# GIVEN INFORMATION
-----
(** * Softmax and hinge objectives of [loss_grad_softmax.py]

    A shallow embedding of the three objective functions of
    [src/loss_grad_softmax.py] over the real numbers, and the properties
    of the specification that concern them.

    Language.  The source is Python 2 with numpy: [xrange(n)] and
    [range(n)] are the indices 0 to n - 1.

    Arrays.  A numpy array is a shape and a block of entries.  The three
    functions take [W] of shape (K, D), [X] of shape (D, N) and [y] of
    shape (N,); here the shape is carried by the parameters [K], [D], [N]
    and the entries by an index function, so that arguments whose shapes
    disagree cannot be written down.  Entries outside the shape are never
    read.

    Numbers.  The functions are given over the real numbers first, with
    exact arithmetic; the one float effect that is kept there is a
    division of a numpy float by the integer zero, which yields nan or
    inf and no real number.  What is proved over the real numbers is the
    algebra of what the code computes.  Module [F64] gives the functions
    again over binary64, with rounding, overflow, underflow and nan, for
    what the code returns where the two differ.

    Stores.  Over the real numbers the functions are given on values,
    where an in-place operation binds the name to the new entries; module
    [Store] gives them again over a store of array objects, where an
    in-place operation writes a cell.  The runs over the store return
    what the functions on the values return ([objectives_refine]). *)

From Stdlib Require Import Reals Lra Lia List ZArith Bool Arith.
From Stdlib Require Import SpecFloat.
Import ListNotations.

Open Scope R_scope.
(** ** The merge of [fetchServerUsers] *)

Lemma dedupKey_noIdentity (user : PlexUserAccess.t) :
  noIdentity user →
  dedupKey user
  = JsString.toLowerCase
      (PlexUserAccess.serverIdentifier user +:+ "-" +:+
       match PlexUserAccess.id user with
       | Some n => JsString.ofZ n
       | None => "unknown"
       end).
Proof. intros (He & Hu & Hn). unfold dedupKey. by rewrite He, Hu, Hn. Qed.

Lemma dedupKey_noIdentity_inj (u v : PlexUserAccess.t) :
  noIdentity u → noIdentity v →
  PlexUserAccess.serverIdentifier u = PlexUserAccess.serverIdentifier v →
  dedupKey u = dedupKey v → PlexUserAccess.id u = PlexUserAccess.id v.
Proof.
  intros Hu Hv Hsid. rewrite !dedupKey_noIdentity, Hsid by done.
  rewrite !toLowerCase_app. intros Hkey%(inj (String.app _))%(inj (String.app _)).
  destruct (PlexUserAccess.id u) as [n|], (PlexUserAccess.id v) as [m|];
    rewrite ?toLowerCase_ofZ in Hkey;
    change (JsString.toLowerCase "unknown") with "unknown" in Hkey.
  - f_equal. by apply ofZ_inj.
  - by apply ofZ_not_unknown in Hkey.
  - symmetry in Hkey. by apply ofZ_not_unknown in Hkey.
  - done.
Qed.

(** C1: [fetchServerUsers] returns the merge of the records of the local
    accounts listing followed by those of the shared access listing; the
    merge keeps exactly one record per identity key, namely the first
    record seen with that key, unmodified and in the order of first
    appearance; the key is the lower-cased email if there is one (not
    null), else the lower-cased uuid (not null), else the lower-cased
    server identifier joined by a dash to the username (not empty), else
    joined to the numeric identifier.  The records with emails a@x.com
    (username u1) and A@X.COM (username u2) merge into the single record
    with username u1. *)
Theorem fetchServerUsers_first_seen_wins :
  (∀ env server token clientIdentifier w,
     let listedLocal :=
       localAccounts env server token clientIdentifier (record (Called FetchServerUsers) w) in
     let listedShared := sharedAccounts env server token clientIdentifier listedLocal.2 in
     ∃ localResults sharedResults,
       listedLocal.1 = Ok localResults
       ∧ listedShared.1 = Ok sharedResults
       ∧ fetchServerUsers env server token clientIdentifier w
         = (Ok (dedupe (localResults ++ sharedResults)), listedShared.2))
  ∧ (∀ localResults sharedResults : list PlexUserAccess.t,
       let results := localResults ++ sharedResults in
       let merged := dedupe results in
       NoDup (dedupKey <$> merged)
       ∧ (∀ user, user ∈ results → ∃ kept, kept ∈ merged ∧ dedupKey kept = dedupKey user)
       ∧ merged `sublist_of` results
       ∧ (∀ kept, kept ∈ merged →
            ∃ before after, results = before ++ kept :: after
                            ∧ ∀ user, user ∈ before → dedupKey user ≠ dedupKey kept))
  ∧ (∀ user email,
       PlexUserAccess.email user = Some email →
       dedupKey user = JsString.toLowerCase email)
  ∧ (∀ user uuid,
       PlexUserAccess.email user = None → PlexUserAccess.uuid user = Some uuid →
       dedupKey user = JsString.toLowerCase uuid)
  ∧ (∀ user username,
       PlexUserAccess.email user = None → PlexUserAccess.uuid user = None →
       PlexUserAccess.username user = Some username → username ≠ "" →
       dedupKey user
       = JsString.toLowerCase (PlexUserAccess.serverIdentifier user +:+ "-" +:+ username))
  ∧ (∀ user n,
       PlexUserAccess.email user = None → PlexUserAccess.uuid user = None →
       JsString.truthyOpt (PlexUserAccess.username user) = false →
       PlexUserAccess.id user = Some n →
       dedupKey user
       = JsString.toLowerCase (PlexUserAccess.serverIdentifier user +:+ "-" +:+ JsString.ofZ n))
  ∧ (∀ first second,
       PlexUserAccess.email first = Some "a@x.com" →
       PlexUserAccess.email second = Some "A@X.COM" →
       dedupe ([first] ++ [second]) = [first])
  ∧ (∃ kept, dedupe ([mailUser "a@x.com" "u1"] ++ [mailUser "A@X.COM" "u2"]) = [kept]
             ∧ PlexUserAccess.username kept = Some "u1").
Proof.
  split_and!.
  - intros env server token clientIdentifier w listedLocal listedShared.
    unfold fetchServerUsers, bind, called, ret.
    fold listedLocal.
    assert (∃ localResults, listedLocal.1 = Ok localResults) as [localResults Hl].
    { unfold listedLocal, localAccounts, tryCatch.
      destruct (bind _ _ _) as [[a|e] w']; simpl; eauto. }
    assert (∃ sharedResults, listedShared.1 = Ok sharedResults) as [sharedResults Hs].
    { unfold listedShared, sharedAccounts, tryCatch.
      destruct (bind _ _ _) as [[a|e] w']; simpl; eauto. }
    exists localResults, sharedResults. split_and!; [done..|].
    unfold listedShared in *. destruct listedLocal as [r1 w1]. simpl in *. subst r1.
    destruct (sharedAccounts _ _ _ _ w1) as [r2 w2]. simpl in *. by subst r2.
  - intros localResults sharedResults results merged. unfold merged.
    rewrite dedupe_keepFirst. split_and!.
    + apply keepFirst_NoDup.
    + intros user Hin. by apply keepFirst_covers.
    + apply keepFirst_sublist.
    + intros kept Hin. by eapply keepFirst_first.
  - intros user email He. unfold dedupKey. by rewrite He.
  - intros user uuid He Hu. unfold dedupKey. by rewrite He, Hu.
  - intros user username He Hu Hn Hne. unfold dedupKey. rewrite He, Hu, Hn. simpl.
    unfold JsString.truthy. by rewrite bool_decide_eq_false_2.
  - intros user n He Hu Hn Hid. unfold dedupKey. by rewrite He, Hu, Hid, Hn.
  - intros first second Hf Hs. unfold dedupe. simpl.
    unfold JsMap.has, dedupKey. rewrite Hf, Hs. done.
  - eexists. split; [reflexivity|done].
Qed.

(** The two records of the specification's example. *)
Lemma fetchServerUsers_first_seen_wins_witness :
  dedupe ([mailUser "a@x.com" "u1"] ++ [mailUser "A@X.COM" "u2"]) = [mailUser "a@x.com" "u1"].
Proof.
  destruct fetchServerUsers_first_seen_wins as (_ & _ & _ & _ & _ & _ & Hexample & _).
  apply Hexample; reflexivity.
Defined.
-----
# REQUIREMENT
If the word "clientIdentifier" is on a line above, return that line.

# PROBLEM SOLUTION
  (∀ env server token clientIdentifier w,
       localAccounts env server token clientIdentifier (record (Called FetchServerUsers) w) in
     let listedShared := sharedAccounts env server token clientIdentifier listedLocal.2 in
       ∧ fetchServerUsers env server token clientIdentifier w
  - intros env server token clientIdentifier w listedLocal listedShared.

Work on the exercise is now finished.